Late 2018 saw significant upgrades made to ZCash, in the form of its ‘Sapling’ code upgrade which updated its core ZK-Snark cryptography (that stands for Zero-Knowledge Succinct Non-Interactive Argument of Knowledge, allows proof of possession without interaction between the prover and verifier and is the basis of ZCash) as well as adding additional features to the coin’s code and reducing its storage requirements. As the crypto approaches its first four-year halving of its rewards in 2020, the team behind it are intent on turning their attentions to adding more non-security features and increasing scalability – with all proposals channelled through the ZCash Improvement Proposal (ZIP) process, in a collaboration between the Electric Coin Company and the ZCash foundation.

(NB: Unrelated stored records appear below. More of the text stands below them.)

End Index.

(** ** UploadBox.tsx *)

Module UploadBox.

(** What the component reads of a [File]. *)
Record File := {
  name : string;
  type : string;
  size : Z
}.

(** [s.endsWith(suffix)]. *)
Definition endsWith (s suffix : string) : bool :=
  (String.length suffix <=? String.length s)%nat
  && (substring (String.length s - String.length suffix)
        (String.length suffix) s =? suffix).

(** The test of [handleDrop]. *)
Definition isCsv (file : File) : bool :=
  (type file =? "text/csv") || endsWith (name file) ".csv".

(** The state of the box, and the files handed to [onFileSelect] so far,
    oldest first. *)
Record State := {
  isDragging : bool;
  selectedFile : option File;
  passedOn : list File
}.

Definition initialState : State :=
  {| isDragging := false; selectedFile := None; passedOn := [] |}.

Definition select (file : File) (s : State) : State :=
  {| isDragging := isDragging s;
     selectedFile := Some file;
     passedOn := passedOn s ++ [file] |}.

Definition handleDragOver (s : State) : State :=
  {| isDragging := true; selectedFile := selectedFile s;
     passedOn := passedOn s |}.

Definition handleDragLeave (s : State) : State :=
  {| isDragging := false; selectedFile := selectedFile s;
     passedOn := passedOn s |}.

(** [handleDrop]; [files] is [e.dataTransfer.files]. *)
Definition handleDrop (files : list File) (s : State) : State :=
  let s1 := handleDragLeave s in
  match files with
  | file :: _ => if isCsv file then select file s1 else s1
  | [] => s1
  end.

(** [handleFileChange]; [files] is [e.target.files]. *)
Definition handleFileChange (files : option (list File)) (s : State) : State :=
  match files with
  | Some (file :: _) => select file s
  | _ => s
  end.

Inductive Event :=
| DragOver
| DragLeave
| Drop (files : list File)
| Change (files : option (list File)).

Definition react (s : State) (e : Event) : State :=
  match e with
  | DragOver => handleDragOver s
  | DragLeave => handleDragLeave s
  | Drop files => handleDrop files s
  | Change files => handleFileChange files s
  end.

Definition run (events : list Event) : State :=
  fold_left react events initialState.

(** The last element of a list, if it has one. *)
Definition latest {A : Type} (l : list A) : option A := hd_error (rev l).

Definition isChange (e : Event) : bool :=
  match e with
  | Change _ => true
  | _ => false
  end.

Example endsWith_samples :
  map (fun n => endsWith n ".csv") ["meter.csv"; "meter.CSV"; ".csv"; "csv"; ""]
  = [true; false; true; false; false].
Proof. reflexivity. Qed.

Lemma react_in_step (s : State) (e : Event) :
  selectedFile s = latest (passedOn s) ->
  selectedFile (react s e) = latest (passedOn (react s e)).
Proof.
  assert (Hlast : forall (l : list File) f, latest (l ++ [f]) = Some f).
  { intros l f. unfold latest. now rewrite rev_app_distr. }
  intros H. destruct e as [| |files|files]; simpl; try exact H.
  - unfold handleDrop. destruct files as [|file rest]; [exact H|].
    destruct (isCsv file); [|exact H]. simpl. now rewrite Hlast.
  - destruct files as [[|file rest]|]; try exact H. simpl. now rewrite Hlast.
Qed.

Lemma react_drops_csv (s : State) (e : Event) :
  isChange e = false ->
  Forall (fun f => isCsv f = true) (passedOn s) ->
  Forall (fun f => isCsv f = true) (passedOn (react s e)).
Proof.
  intros He H. destruct e as [| |files|files]; simpl; try exact H;
    [|discriminate].
  unfold handleDrop. destruct files as [|file rest]; [exact H|].
  destruct (isCsv file) eqn:E; [|exact H]. simpl.
  apply Forall_app. split; [exact H|]. now repeat constructor.
Qed.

Interestingly, vying for a place among these plans is the limiting of ASIC mining effectiveness. When the Antminer Z9 was initially mooted, debate immediately sparked up among the naturally skeptical community about how any centralisation of mining resources could cause trouble for a privacy focused coin like ZCash. It is a debate that appears to be rumbling on… As early as May 2018, the ZCash foundation announced plans to develop ASIC resistance and undertake further research – though outright stated that Wilcox himself was “ambivalent” about the matter. When, in late June of last year the community voted down plans to add ASIC resistance to the coin at that time, the independent ZCash foundation moved to fund research into a Programmatic Proof of Work (ProgPOW) ASIC-resistant feature set that could potentially be added to the coin’s code at a later date.
For its part, in a September 2018 blog on the ZCash website ECC itself added that: “Our ultimate objective is broad inclusion. We want to support hobbyists and professionals. We want to support the people who are invested and committed to the long-term success of Zcash as well as people who simply transact.”
It also added: “If we are to keep Zcash open, accessible, and valuable to all kinds of people and groups, all around the world, a response must be thoughtful and well-reasoned, and this will take time.”
Thus, as is the case with the debate around ASIC resistance and Ethereum, ZCash rejection of large scale mining is far from certain or close. However, at the moment, the constant rise in mining interest backing up a crypto that sees itself as becoming vital as fungible cash-like medium of exchange within the next decade, proves that it remains attractive to all miners for now.